Ni los comparseros bolivarianos del socialismo del siglo XXI ni los neoliberales de cartilla y vara tienen nada que decirnos para reconstruir nuestro hogar nacional que no esté escrito de puño y letra cubanos a lo largo de más de 200 años en busca de una república con todos y para el bien de todos. (Que en eso José Martí sí que no se equivocaba). Los pronósticos, seamos realistas, distan de ser alentadores. En La Habana, el oficialismo no habla de asambleas constituyentes, reconciliación, pluralidad ni excarcelación de los presos políticos. Y en Miami, ¿alguien ha oído hablar de unos gratuitos sistemas de educación y salud, de leyes que eviten el expolio de nuestras tierras y mares, de sindicatos que impidan exportar a la isla el abusivo patrón de las factorías de Hialeah, de no perder de vista que Washington y los colosales intereses que representa a carta cabal no nos van a tratar ni comprender mejor de lo que tratan y comprenden a su propio pueblo?

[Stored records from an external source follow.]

Lemma enc_map_split kvs i kv :
  kvs !! i = Some kv ->
  enc_map kvs = map_before kvs i ++ enc_elem kv.1 ++ enc_elem kv.2 ++ enc_elems (flat (drop (S i) kvs)).
Proof.
  intros Hi. unfold enc_map, map_before. rewrite <-(take_drop_middle kvs i kv Hi) at 2.
  rewrite flat_app, flat_cons, enc_elems_app, !enc_elems_cons', <-app_comm_cons, <-!app_assoc.
  done.
Qed.

Lemma map_before_S kvs i kv :
  kvs !! i = Some kv -> map_before kvs (S i) = map_before kvs i ++ enc_elem kv.1 ++ enc_elem kv.2.
Proof.
  intros Hi. unfold map_before. rewrite (take_S_r kvs i kv Hi), flat_app, enc_elems_app.
  by rewrite flat_cons, !enc_elems_cons', app_nil_r, <-app_comm_cons, <-!app_assoc.
Qed.

Lemma map_before_all kvs i : (length kvs <= i)%nat -> map_before kvs i = enc_map kvs.
Proof. intros. unfold map_before, enc_map. by rewrite take_ge. Qed.

(** ** Refinement: each operation implements that of the list of entries *)

Module Map_proofs.
Import Map.
Section proofs.
Context `{!GoRuntime}.
Implicit Types (h : heap) (m : slice) (kvs : list entry).

Lemma map_repr_len h m kvs :
  map_repr h m kvs -> len m = Z.of_nat (length (enc_map kvs)).
Proof. intros (Hwf & Hc & _). unfold len. by rewrite <-(contents_length h m Hwf), Hc. Qed.

Lemma length_contents_app h m pre x post :
  wf_slice h m -> contents h m = pre ++ x ++ post ->
  len m = Z.of_nat (length pre + length x + length post).
Proof.
  intros Hwf Hc. unfold len. rewrite <-(contents_length h m Hwf), Hc, !length_app. lia.
Qed.

Lemma getElementSize_spec h m pre e post (Q : Z * error -> heap -> Prop) :
  wf_slice h m -> contents h m = pre ++ enc_elem e ++ post ->
  Z.of_nat (length e) <= UINT16_MAX ->
  Q (Z.of_nat (length e), None) h -> wp (getElementSize m (Z.of_nat (length pre))) h Q.
Proof.
  intros Hwf Hc Hle HQ. pose proof (length_contents_app _ _ _ _ _ Hwf Hc) as Hlen.
  rewrite length_enc_elem in Hlen. unfold getElementSize.
  apply wp_bind, reslice_spec; [done|lia|lia|]. intros t _ _ _ _ Ht.
  apply wp_bind, read_spec, wp_ret. rewrite Ht, Hc. unfold enc_elem. rewrite <-app_assoc.
  rewrite sublist_mid by (rewrite ?length_le_bytes; lia).
  unfold UINT16_MAX in *. by rewrite ByteArrayToUI16_roundtrip by (unfold is_u16; lia).
Qed.

Lemma getElement_spec h m pre e post (Q : slice * Z * error -> heap -> Prop) :
  wf_slice h m -> contents h m = pre ++ enc_elem e ++ post ->
  Z.of_nat (length e) <= UINT16_MAX ->
  (forall s, wf_slice h s -> contents h s = e ->
     Q (s, Z.of_nat (length (pre ++ enc_elem e)), None) h) ->
  wp (getElement m (Z.of_nat (length pre))) h Q.
Proof.
  intros Hwf Hc Hle HQ. pose proof (length_contents_app _ _ _ _ _ Hwf Hc) as Hlen.
  rewrite length_enc_elem in Hlen. unfold getElement.
  eapply wp_bind, getElementSize_spec; [done..|]. unfold getBytesOfElement, nextElementStartsAt.
  rewrite (proj2 (Z.leb_gt _ _)) by lia. rewrite !(proj2 (Z.ltb_ge _ _)) by lia. simpl.
  apply wp_bind, wp_bind, reslice_spec; [done|lia|lia|]. intros t Hwft _ _ _ Ht.
  apply wp_ret, wp_ret.
  replace (Z.of_nat (length pre) + 2 + Z.of_nat (length e))
    with (Z.of_nat (length (pre ++ enc_elem e))) in *
    by (rewrite length_app, length_enc_elem; lia).
  apply HQ; [done|]. rewrite Ht, Hc, length_app, length_enc_elem.
  unfold enc_elem. rewrite <-(app_assoc (le_bytes _ _)), app_assoc.
  apply sublist_mid; rewrite ?length_app, ?length_enc_elem, ?length_le_bytes; lia.
Qed.

(** At an entry, both reads return the key and the value. *)
Lemma entry_split h m kvs i kv :
  map_repr h m kvs -> kvs !! i = Some kv ->
  exists post,
    contents h m = map_before kvs i ++ enc_elem kv.1 ++ enc_elem kv.2 ++ post /\
    contents h m = (map_before kvs i ++ enc_elem kv.1) ++ enc_elem kv.2 ++ post /\
    entry_ok kv /\ len m = Z.of_nat (length (map_before kvs (S i)) + length post) /\
    (length (map_before kvs (S i)) =
       length (map_before kvs i) + 4 + length kv.1 + length kv.2)%nat.
Proof.
  intros Hr Hi. pose proof (map_repr_len _ _ _ Hr) as Hlen. destruct Hr as (Hwf & Hc & Hok & _).
  exists (enc_elems (flat (drop (S i) kvs))). rewrite <-!app_assoc, Hc.
  rewrite (enc_map_split kvs i kv Hi) in *. rewrite (map_before_S kvs i kv Hi).
  rewrite !length_app, !length_enc_elem in *.
  repeat split; try lia; by apply (Forall_lookup_1 _ _ _ _ Hok Hi).
Qed.

Lemma map_before_lt kvs i kv h m :
  map_repr h m kvs -> kvs !! i = Some kv ->
  3 < len m /\ Z.of_nat (length (map_before kvs i)) < len m /\
  Z.of_nat (length (map_before kvs i)) <> Z.of_nat (length (map_before kvs (S i))).
Proof.
  intros Hr Hi. destruct (entry_split _ _ _ _ _ Hr Hi) as (post & _ & _ & _ & -> & ->).
  assert (3 <= length (map_before kvs i))%nat by (unfold map_before; simpl; lia).
  lia.
Qed.

(** The searches, from entry [i] on: [k] is looked up in what is left. *)
Definition found_from (kvs : list entry) (i : nat) (k : bytes) : option (nat * entry) :=
  lookup_key (drop i kvs) k.

Lemma found_from_step kvs i kv k :
  kvs !! i = Some kv ->
  found_from kvs i k = if decide (k = kv.1) then Some (0%nat, kv)
                       else prod_map S id <$> found_from kvs (S i) k.
Proof. intros Hi. unfold found_from, lookup_key. rewrite (drop_S _ _ _ Hi). done. Qed.

Lemma found_from_end kvs i k : (length kvs <= i)%nat -> found_from kvs i k = None.
Proof. intros. unfold found_from. by rewrite drop_ge. Qed.

Lemma GetVal_loop_spec n h m kvs i k (Q : slice * error -> heap -> Prop) :
  map_repr h m kvs -> (length kvs - i <= n)%nat -> (i <= length kvs)%nat ->
  match found_from kvs i k with
  | Some (_, kv) => forall s, wf_slice h s -> contents h s = kv.2 -> Q (s, None) h
  | None => Q (nil_slice, Some "key not found") h
  end ->
  wp (GetVal_loop n m k (Z.of_nat (length (map_before kvs i)))) h Q.
Proof.
  intros Hr. revert i. induction n as [|n IH]; intros i Hn Hi HQ.
  all: destruct (kvs !! i) as [kv|] eqn:Hkv; [|
    apply lookup_ge_None in Hkv; cbn [GetVal_loop]; rewrite map_before_all by done;
    rewrite <-(map_repr_len _ _ _ Hr), Z.ltb_irrefl, found_from_end in * by done; exact HQ].
  { apply lookup_lt_Some in Hkv. lia. }
  destruct (entry_split _ _ _ _ _ Hr Hkv) as (post & Hc1 & Hc2 & [? ?] & _ & _).
  destruct (map_before_lt _ _ _ _ _ Hr Hkv) as (? & ? & ?). pose proof (proj1 Hr) as Hwf.
  rewrite (found_from_step _ _ _ _ Hkv) in HQ.
  cbn [GetVal_loop]. rewrite (proj2 (Z.ltb_lt _ _)), (proj2 (Z.eqb_neq _ 3)) by lia.
  eapply wp_bind, getElement_spec; [done..|]. intros sk _ Hsk.
  eapply wp_bind, getElement_spec; [done..|]. intros sv Hwv Hsv.
  rewrite <-app_assoc, <-(map_before_S _ _ _ Hkv).
  apply wp_bind, read_spec. rewrite Hsk. case_decide as Hk.
  - rewrite bool_decide_true by done. by apply HQ.
  - rewrite bool_decide_false, (proj2 (Z.eqb_neq _ _)) by done.
    apply IH; [lia|apply lookup_lt_Some in Hkv; lia|].
    destruct (found_from kvs (S i) k) as [[j kv']|]; exact HQ.
Qed.

Lemma MapContainsKey_loop_spec n h m kvs i k (Q : bool * error -> heap -> Prop) :
  map_repr h m kvs -> (length kvs - i <= n)%nat -> (i <= length kvs)%nat ->
  Q (bool_decide (is_Some (found_from kvs i k)), None) h ->
  wp (MapContainsKey_loop n m k (Z.of_nat (length (map_before kvs i)))) h Q.
Proof.
  intros Hr. revert i. induction n as [|n IH]; intros i Hn Hi HQ.
  all: destruct (kvs !! i) as [kv|] eqn:Hkv; [|
    apply lookup_ge_None in Hkv; cbn [MapContainsKey_loop]; rewrite map_before_all by done;
    rewrite <-(map_repr_len _ _ _ Hr), Z.ltb_irrefl, found_from_end in * by done; exact HQ].
  { apply lookup_lt_Some in Hkv. lia. }
  destruct (entry_split _ _ _ _ _ Hr Hkv) as (post & Hc1 & Hc2 & [? ?] & _ & _).
  destruct (map_before_lt _ _ _ _ _ Hr Hkv) as (? & ? & ?). pose proof (proj1 Hr) as Hwf.
  rewrite (found_from_step _ _ _ _ Hkv) in HQ.
  cbn [MapContainsKey_loop]. rewrite (proj2 (Z.ltb_lt _ _)), (proj2 (Z.eqb_neq _ 3)) by lia.
  eapply wp_bind, getElement_spec; [done..|]. intros sk _ Hsk.
  eapply wp_bind, getElementSize_spec; [done..|]. unfold nextElementStartsAt.
  replace (Z.of_nat (length (map_before kvs i ++ enc_elem kv.1)) + 2 + Z.of_nat (length kv.2))
    with (Z.of_nat (length (map_before kvs (S i))))
    by (rewrite (map_before_S _ _ _ Hkv), !length_app, !length_enc_elem; lia).
  apply wp_bind, read_spec. rewrite Hsk. case_decide as Hk.
  - by rewrite bool_decide_true by done.
  - rewrite bool_decide_false, (proj2 (Z.eqb_neq _ _)) by done.
    apply IH; [lia|apply lookup_lt_Some in Hkv; lia|].
    rewrite (bool_decide_ext _ (is_Some (found_from kvs (S i) k))) in HQ; [done|].
    by rewrite fmap_is_Some.
Qed.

Charles De Gaulle, salvador de Francia y creador de una república que supo equilibrar los deberes y prerrogativas estatales con el desarrollo de las fuerzas económicas y democráticas, dijo que la historia nunca daba lecciones de derrotismo. ''Siempre hay momentos'', advirtió, ''cuando la voluntad de un puñado de hombres libres quiebra los determinismos y abre nuevos caminos''. Acaso sea excesivo soñar que Cuba tendrá su De Gaulle. Pero sería mezquino dejar pasar nuestro momento.